9. Não obstante a omissão legislativa sobre o tema, a maioria,
mediante seus representantes eleitos, não poderia mesmo
"democraticamente" decretar a perda de direitos civis da minoria
pela qual eventualmente nutre alguma aversão. Nesse cenário, em
regra é o Poder Judiciário - e não o Legislativo - que exerce um
papel contramajoritário e protetivo de especialíssima importância,
exatamente por não ser compromissado com as maiorias votantes, mas
apenas com a lei e com a Constituição, sempre em vista a proteção
dos direitos humanos fundamentais, sejam eles das minorias, sejam
das maiorias. Dessa forma, ao contrário do que pensam os críticos, a
democracia se fortalece, porquanto esta se reafirma como forma de
governo, não das maiorias ocasionais, mas de todos.

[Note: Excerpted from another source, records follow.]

Lemma store_changes_only_in_add_command_witness :
  let w := dialogue_world (Some (Document {["good night" := "sleep well"]}))
             [says "tea"; says "10"] in
  custom_commands (exec (process_command "remind me") w) = custom_commands w /\
  commands_file (exec (process_command "remind me") w) = commands_file w.
Proof.
  apply (store_changes_only_in_add_command "remind me"
           (dialogue_world (Some (Document {["good night" := "sleep well"]}))
              [says "tea"; says "10"])).
  vm_compute. discriminate.
Defined.

(** X3: one command starts at most one reminder thread, and only under the
    reminder rule; the thread's sleeping time is never negative and the
    threads started before are all kept. *)
Theorem reminders_only_from_reminder_rule (u : string) (w : World) :
  let w' := exec (process_command u) w in
  (first_match (custom_commands w) u <> RReminder -> timers w' = timers w) /\
  (timers w' = timers w \/
   exists r, first_match (custom_commands w) u = RReminder /\
             timers w' = (timers w ++ [r])%list /\ 0 <= delay_seconds r).
Proof.
  intros w'. subst w'.
  destruct (decide (first_match (custom_commands w) u = RReminder)) as [Hr|Hr].
  - split; [done|]. unfold exec. rewrite (reminder_rule_run _ _ Hr).
    destruct (digits_of (upcoming w 1)) as [|d ds] eqn:Hd; [by left|].
    right. eexists. split; [done|]. split; [reflexivity|]. simpl.
    pose proof (decimal_value_nonneg (upcoming w 1)). lia.
  - assert (timers (exec (process_command u) w) = timers w) as Ht; [|by split; [|left]].
    unfold exec. rewrite process_command_dispatch.
    destruct (decide (first_match (custom_commands w) u = RAddCommand)) as [Ha|Ha].
    + rewrite Ha. apply same_timers_add_command.
    + by apply same_timers_plain_rule.
Qed.

Lemma reminders_only_from_reminder_rule_witness :
  let w := dialogue_world None [says "good morning"; says "have a nice day"] in
  timers (exec (process_command "add command") w) = timers w.
Proof.
  apply (reminders_only_from_reminder_rule "add command"
           (dialogue_world None [says "good morning"; says "have a nice day"])).
  vm_compute. discriminate.
Defined.

(** ** The email intent *)

Definition asked_email (w : World) : World :=
  after_listen (record_event (Spoke "What should I say in the email?")
    (after_listen (record_event (Spoke "What is the subject?")
      (advance_keyboard
        (record_event (Spoke "Who is the recipient? Please type recipient email address:") w))))).
(* ===== verification/Prelude.v ===== *)
(** * A verification development for the code-interpreter service

    The repository is a small HTTP service that runs caller-supplied
    Python code inside a WebAssembly sandbox.  [src/app/main.py] builds
    the FastAPI application, [src/app/api/routes.py] validates an
    [/v1/execute] request against [src/app/core/config.py]'s settings and
    calls [execute_python] of [src/app/services/executor.py], the core of
    the program.  [execute_python] composes five parts, strictly forward:

    - the runtime resolver ([_locate_runtime], [_resolve_wasm_runtime]):
      finds the [wasmtime] binary and checks the [python.wasm] module;
    - the guest environment builder ([_discover_stdlib_paths]): the
      guest-visible standard-library paths under the module's [lib];
    - the command assembler (the body of [execute_python], lines 207-283,
      with [_has_mapping] and [_ensure_env_arg]): the [--dir] mapping,
      the [--env] injections, the isolation flag, the bootstrap script;
    - the process supervisor ([_limit_preexec] and the [Popen] /
      [communicate] / [killpg] block): resource limits, deadline, kill;
    - the output sanitizer ([_truncate]): truncation and UTF-8 decoding
      with [errors="replace"].

    ** Files of the development (in dependency order)

    - [Prelude.v] (this file): the [s2p_scope] notations, the exception
      monad ([let*] over [E + A]) the resolver threads its [raise]s
      with, the Python string helpers ([str.startswith], [str.endswith],
      [split], [join], slicing) on Rocq strings, the list and bit-level
      lemmas shared by the components, the [s2p] hint databases and the
      tactics of the development.
    - [PyInt.v]: CPython's [int()] on a [str] (whitespace, sign,
      single underscores, the 4300-digit limit) as a five-state
      automaton ([int_step]), and [str()] of an integer ([dec_digits],
      fuel [log2 |n| + 1], the bit length, at least the number of
      digits).  Theorems: the automaton accepts exactly the grammar of
      [int]'s documentation ([int_literal], a refinement proved with an
      invariant of the automaton's states over the input read so far),
      and [int()] reads back what [str()] prints.
    - [Utf8.v]: CPython's UTF-8 codec.  [utf8_encode] is
      [str.encode("utf-8")] (strict: a lone surrogate is an error);
      [utf8_step] is one iteration of CPython's decoding loop with the
      ["replace"] error handler and [utf8_decode] the loop itself, run
      with fuel [length bs]: every iteration consumes at least one byte,
      so that is enough, and more fuel changes nothing
      ([utf8_decode_fuel_enough]).  Theorems: decoding an encoded string
      gives it back, encoding fails exactly on lone surrogates, and the
      library lemmas the sanitizer uses (valid output, at most one code
      point per byte, decoding distributes over a cut before ASCII).
    - [Base64.v]: CPython's [binascii.b2a_base64] (the 32-bit
      [leftchar] accumulator with its wrap-around written out, six bits
      out per step by [drain_six] with the number of pending bits as
      fuel, more than the steps it takes) behind [base64.b64encode], and
      the non-strict [a2b_base64] (its [quad_pos], [pads] and early end
      on the second pad) behind the guest's [base64.b64decode].
      Theorems: the accumulator loop equals the group-wise reference
      encoding of RFC 4648 ([rfc4648]); decoding the encoding gives the
      bytes back; the encoding is [4 * ceil(n/3)] ASCII characters, so
      the host's [.decode("ascii")] cannot raise.
    - [Sanitizer.v]: [_truncate].  Theorems: a stream within the cap is
      decoded whole; a stream over the cap ends with the exact marker
      after the decoded first [max(0, cap - 32)] bytes; the number of
      code points is at most the cap once the cap is at least the
      marker's 15 bytes; and the deviations from the spec (the 32-byte
      reserve, the byte bound broken by the replacement character, the
      bound broken below 15 bytes).
    - [Assembler.v]: lines 207-283 of [execute_python]: [_has_mapping],
      [_ensure_env_arg] (the in-place [extend] returned as a new list),
      the isolation policy, [env_updates] in insertion order, the child's
      environment as a [gmap], the argv, and the guest side of the
      bootstrap script's [sys.path] insertion.  Theorems: on caller
      arguments without [--dir] and [--env] options the assembly is
      exactly those arguments, the mapping and one [--env K=V] per
      update in order ([injections]); it is idempotent, only appends,
      lets the caller's injections win (the payload's too), and the
      guest's [split(':')] undoes the host's [':'.join].  The default
      assembly preopens the module's host directory as [/python]
      ([--dir], line 225), although the docstring of [execute_python]
      (line 203) says no host filesystem is preopened.
    - [Fs.v]: the [FileSystem] class, the file-system queries the code
      makes ([is_dir], [is_file], [os.path.exists], [os.access],
      [iterdir], [read(4)]) as they are answered by any instance, and an
      executable instance over a list of paths for the witnesses.
    - [Discovery.v]: [_discover_stdlib_paths]: [sorted], the version
      pattern, the closure [_add] with its [seen] set as a record, the
      three loops as folds.  Theorems: no duplicates, the empty result
      exactly when no version directory exists, the head is the version
      directory, every path lies under [<prefix>/lib/]; on a listing
      that names each entry once without a '/', the result equals the
      plain layout [layout_paths] (version directory, its existing
      subdirectories, the sorted bundles): the [seen] set never drops a
      path, since a version name has no 'z' and a bundle's has one.
    - [Shlex.v]: [shlex.split] in POSIX mode, [read_token]'s state as a
      record and one [lex_step] per character, its two [ValueError]s;
      [shlex.quote] and [shlex.join].  Theorem: [shlex.split] reads
      back every argument list [shlex.join] writes.
    - [Resolver.v]: [os.path.abspath] / [normpath], [shutil.which],
      [_locate_runtime] and [_resolve_wasm_runtime], every [raise] a
      constructor of [resolve_error].  Theorems: what a success
      guarantees (an executable runtime, a regular module file with the
      magic, its absolute path), each error path in the code's order, a
      relative runtime path whenever [wasmtime] is found in a relative
      first [PATH] entry, and extra
      arguments written with [shlex.join] passed on exactly.
    - [Supervisor.v]: [_limit_preexec] as a transformer of the child's
      limits and process group, each [setrlimit]'s success an oracle
      variable of a section; the [try/except TimeoutExpired] block over
      a child given by when the processes holding its pipes exit
      (milliseconds after the spawn, [None] for never), and by the time
      the code's clock (started at line 230) shows at the spawn and
      spends removing the temporary directory; [communicate] with and
      without a timeout, [killpg], [kill], the duration of line 316
      ([elapsed]), the result record; a [Popen] that raises ends it
      before anything runs.  Theorems: with [setsid()] every
      request returns by its deadline after the spawn; it times out
      exactly when a pipe holder outlives the deadline and then reports
      the timeout plus the overhead before the spawn and after the
      drain; [exit_code = None] iff timed out; the hook's limits are
      independent best-effort calls; [Popen] runs before the input is
      encoded, so an unencodable [stdin] raises with the child spawned
      and not reaped; without the [resource] module every child with a
      descendant that never exits blocks the drain for ever.
    - [Lifecycle.v]: the design's life cycle of one execution
      ([Idle -> Spawning -> Running -> {Completed, TimedOut} -> Reaped],
      section 4.4 of the specification) as a step relation [lc_step].
      Theorems: every result of [supervise] behind [setsid()] is reaped
      by a run of that machine (refinement), and, by induction on the
      runs, every result has an exit code exactly when it did not time
      out and a duration between the run's overhead and the timeout
      plus that overhead.
    - [Executor.v]: [execute_python] end to end, a section whose
      variables are the [setrlimit] oracle, the platform, the presence
      of [resource] and the spawned child ([run : invocation -> child]).
      Theorems: the guest's bootstrap decodes exactly the submitted code
      (UTF-8 then base64 and back, read from the first [--env
      PY_CODE_B64=]) unless the operator's runtime arguments inject that
      key; a resolution failure spawns nothing; on POSIX with
      [resource] every spawned execution returns by its deadline.
    - [Guest.v]: the bootstrap script as the guest runs it: its
      [os.environ] is the runtime's [--env] injections, it sets
      [sys.prefix], extends [sys.path], decodes the payload (each
      exception a constructor of [guest_error]) and hands the program to
      [exec].  Theorem: for runtime arguments the operator left free of
      the script's names, the guest runs exactly the submitted program
      with the prefix [/python] and the discovered paths in front of
      [sys.path].  The general lemma behind it ([ensure_env_args_value],
      in [Executor.v]) says which value the guest reads for any name.
    - [Api.v]: [_int_from_env]; [Settings.from_env]; the
      [lru_cache(maxsize=1)] of [get_settings] as a cache threaded
      through the requests; the schema's validation; [routes.execute]
      (422 above the maximum, 200 with the result, an unhandled error as
      500, [NoResponse] when the drain blocks); [healthz]; [run]'s HOST
      and PORT.  Theorems: [_int_from_env] and [run]'s PORT read what
      [int]'s grammar accepts and fall back (or fail at start-up) on
      anything else; a 200 answers a valid request within the
      policy and by its timeout; a request whose runtime closes its
      pipes in time is answered with its sanitized streams and status;
      a runtime that cannot be started gives a 500, never a result or a
      timeout; every text of a 200 can be encoded as UTF-8 (no lone
      surrogate survives the sanitizer), so rendering the JSON body
      cannot fail; the settings are read once.
    - [App.v]: [create_app]'s route table (FastAPI's documentation
      routes, [/healthz], the router under [/v1]), the dispatch of a
      request as Starlette's router does it (first match, 405, 404),
      one request to the application ([handle]) and the process serving
      a sequence of requests, each with the environment of its arrival,
      threading [get_settings]' cache ([serve]).  Theorems: only [POST
      /v1/execute] reaches the executor; the cache is filled by the
      first valid execute request and never changes; the application
      refines a server with fixed settings, those of the environment at
      the first valid execute request (a simulation argument,
      [serve_fixed_sim]).
    - [Threads.v]: requests handled at once by FastAPI's worker
      threads: each thread's [get_settings()] as the atomic steps of
      [lru_cache(maxsize=1)] (lookup, [from_env()] on a miss without a
      lock, store unless another thread stored first), interleaved by an
      explicit schedule that may also change the environment.
      Theorems: once filled the cache never changes; with an unchanged
      environment, under every interleaving a request that got its
      settings got those of the environment, and the cache holds them
      from then on, whatever later steps and changes of the environment
      follow; two first requests straddling a change of the environment
      run with different settings.
    - [Tests.v]: [src/tests]: the gate ([_runtime_available],
      [_require_wasm_environment]) over the same file system as the
      resolver, and both tests as a request to [create_app()] behind
      the gate with their assertions ([client_test]); the data-stack
      test's [str.strip()], subscripts, comparisons and
      [pytest.approx] are written out, [json.loads] is a variable.
      Theorems: the gate is sound for the executor's runtime lookup but
      not complete (a [PYTHON_WASM_RUNTIME] that is not an executable
      file, or a runtime only in [/usr/local/bin], make the tests skip
      for every environment where the service finds [wasmtime]); the
      hello-world test passes once the runtime prints
      [hello\n] and exits 0 within the timeout, and the data-stack test
      once the guest prints one JSON object [json.loads] reads as the
      expected result, through every layer of the model.

    ** Not modelled, and the plan

    - FastAPI, pydantic's JSON decoding and uvicorn themselves (the
      route receives the decoded [raw_request]; [App.v] serves requests
      one after the other and [Threads.v] interleaves only their
      [get_settings()] calls), how [Popen] forks and execs
      (only whether it raises, and the time it takes as part of the
      child's [started_at]), the float arithmetic of [time.perf_counter] (times
      are whole milliseconds), the guest Python interpreter and the WASI
      sandbox.
    - What numpy, pandas and matplotlib compute inside the guest for
      [test_numpy_pandas_matplotlib_stack], and [json.loads] itself:
      the guest interpreter and the standard library decide them, so
      the test's theorem takes them as hypotheses.
    - Next: the spawn's failure modes ([FileNotFoundError] of a
      runtime that disappears between the lookup and [Popen]) as the
      exception [Popen] raises; the executor's own work in concurrent
      requests (each has its temporary directory and its child, and
      they share nothing but the settings cache of [Threads.v]).

    ** Modelling conventions

    Bytes are [Z] values in [0, 255] (the predicate [is_byte]); a Python
    [str] is a list of code points ([Z] in [0, 0x10FFFF]).  Strings that
    the code only compares, concatenates and slices (paths, argv entries,
    environment keys) are Rocq [string]s: their UTF-8 encoding keeps
    prefixes, suffixes and equality, so the tests of the code read the
    same on either form.  Nothing is assumed: every definition computes,
    and every theorem is closed under the libraries' own axioms. *)

From Stdlib Require Import ZArith Lia String Ascii Bool List.
Import ListNotations.

Declare Scope s2p_scope.
Delimit Scope s2p_scope with s2p.
Open Scope Z_scope.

10. Enquanto o Congresso Nacional, no caso brasileiro, não assume,
explicitamente, sua coparticipação nesse processo constitucional de
defesa e proteção dos socialmente vulneráveis, não pode o Poder
Judiciário demitir-se desse mister, sob pena de aceitação tácita de
um Estado que somente é "democrático" formalmente, sem que tal
predicativo resista a uma mínima investigação acerca da
universalização dos direitos civis.
11. Recurso especial provido.

sexta-feira, 16 de março de 2012

DEFENSORIA DATIVA EM SANTA CATARINA

O STF julgou inconstitucional a prática da defensoria dativa por advogados nomeados pela Ordem dos Advogados do Brasil em Santa Catarina, ao julgar procedentes as Ações Diretas de Inconstitucionalidade (ADI)n°s. 3892 e 4270.

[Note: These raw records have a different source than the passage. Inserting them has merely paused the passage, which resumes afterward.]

Lemma utf8_decode_reencode_bound_witness :
  Forall is_byte [0xFF] /\
  exists out, utf8_encode (utf8_decode [0xFF]) = Some out /\ (length out <= 3 * length [0xFF])%nat.
Proof.
  assert (H : Forall is_byte [0xFF]) by (repeat constructor; unfold is_byte; lia).
  split; [exact H | exact (utf8_decode_reencode_bound _ H)].
Defined.

(** Decoding distributes over a cut in front of an ASCII byte: what
    follows the cut is decoded on its own, whatever precedes it. *)
Theorem utf8_decode_app_ascii (h m : list Z) :
  starts_ascii m = true -> utf8_decode (h ++ m) = utf8_decode h ++ utf8_decode m.
Proof.
  intros Hm. induction h as [[|ch t1] IH] using list_length_ind; [reflexivity|].
  rewrite <- app_comm_cons, !utf8_decode_cons, utf8_step_app by exact Hm.
  pose proof (utf8_step_shorter ch t1) as Hs.
  destruct (utf8_step ch t1) as [c rest]. simpl in *. f_equal. apply IH. simpl. lia.
Qed.

Lemma utf8_decode_app_ascii_witness :
  starts_ascii [0x0A] = true /\ utf8_decode ([0xE2; 0x82] ++ [0x0A]) = [0xFFFD; 0x0A].
Proof.
  split; [reflexivity|]. rewrite (utf8_decode_app_ascii [0xE2; 0x82] [0x0A]); reflexivity.
Defined.

(** ASCII bytes decode to themselves. *)
Lemma utf8_decode_ascii (bs : list Z) :
  Forall (fun b => 0 <= b < 0x80) bs -> utf8_decode bs = bs.
Proof.
  induction bs as [|b bs IH]; intros H; [reflexivity|]. invc H.
  rewrite utf8_decode_cons. unfold utf8_step. case_zcmp; try lia. f_equal. auto.
Qed.

End Utf8.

A defensoria pública, segundo o art. 134 da Constituição Federal é " instituição essencial à função jurisdicional do EStado, incumbindo-lhe a orientação jurídica e a defesa, em todos os graus dos necessitados, na forma do art.5°,LXXIV". No Estado de Santa Catarina a defensoria pública não existe, sendo que, a população carente recebe prestação jurídica gratuita por meio de advogados dativos indicados pela seccional catarinense da Ordem dos Advogados do Brasil.
Tal procedimento funciona da seguinte forma: o cidadão procura a OAB de sua cidade e é encaminhado para um advogado dativo (que efetuará o trabalho sem cobrar qualquer valor do cliente). Posteriormente, após o término do processo, o juiz arbitra um valor a título de honorários, o qual é pago pelo Estado de Santa Catarina. Apesar da inconstitucionalidade, agora declarada, de tal prática, acreditamos ser essa a forma mais eficiente de oferecer prestação jurídica de qualidade a população hipossuficiente.
O advogado inscrito na OAB seccional Santa Catarina não é obrigado a prestar tal tipo de assistência judiciária, ou seja, somente aqueles que dispõem de tempo e interesse em auxiliar os mais necessitados cadastram-se como dativos. Assim, entendemos não existir discriminação no tratamento entre o cliente particular
e o cliente dativo, uma vez que ninguém é obrigado a atender nesses casos peculiares. Outrossim,sabemos que o Estado não conseguirá manter um número de defensores públicos proporcionais ao número de demandas, o que acarretará morosidade nos processos em que figuram como partes a população já sofrida com sua situação econômica desprivilegiada.
Agora, finda a discussão, resta torcermos para que a implementação da defensoria pública ocorra com sucesso, pois, o objetivo de toda celeuma jurídica não deve resumir-se a interesses particulares ou artimanhas políticas, mas, sim deve ter por objetivo primordial garantir a aplicabilidade da Justiça.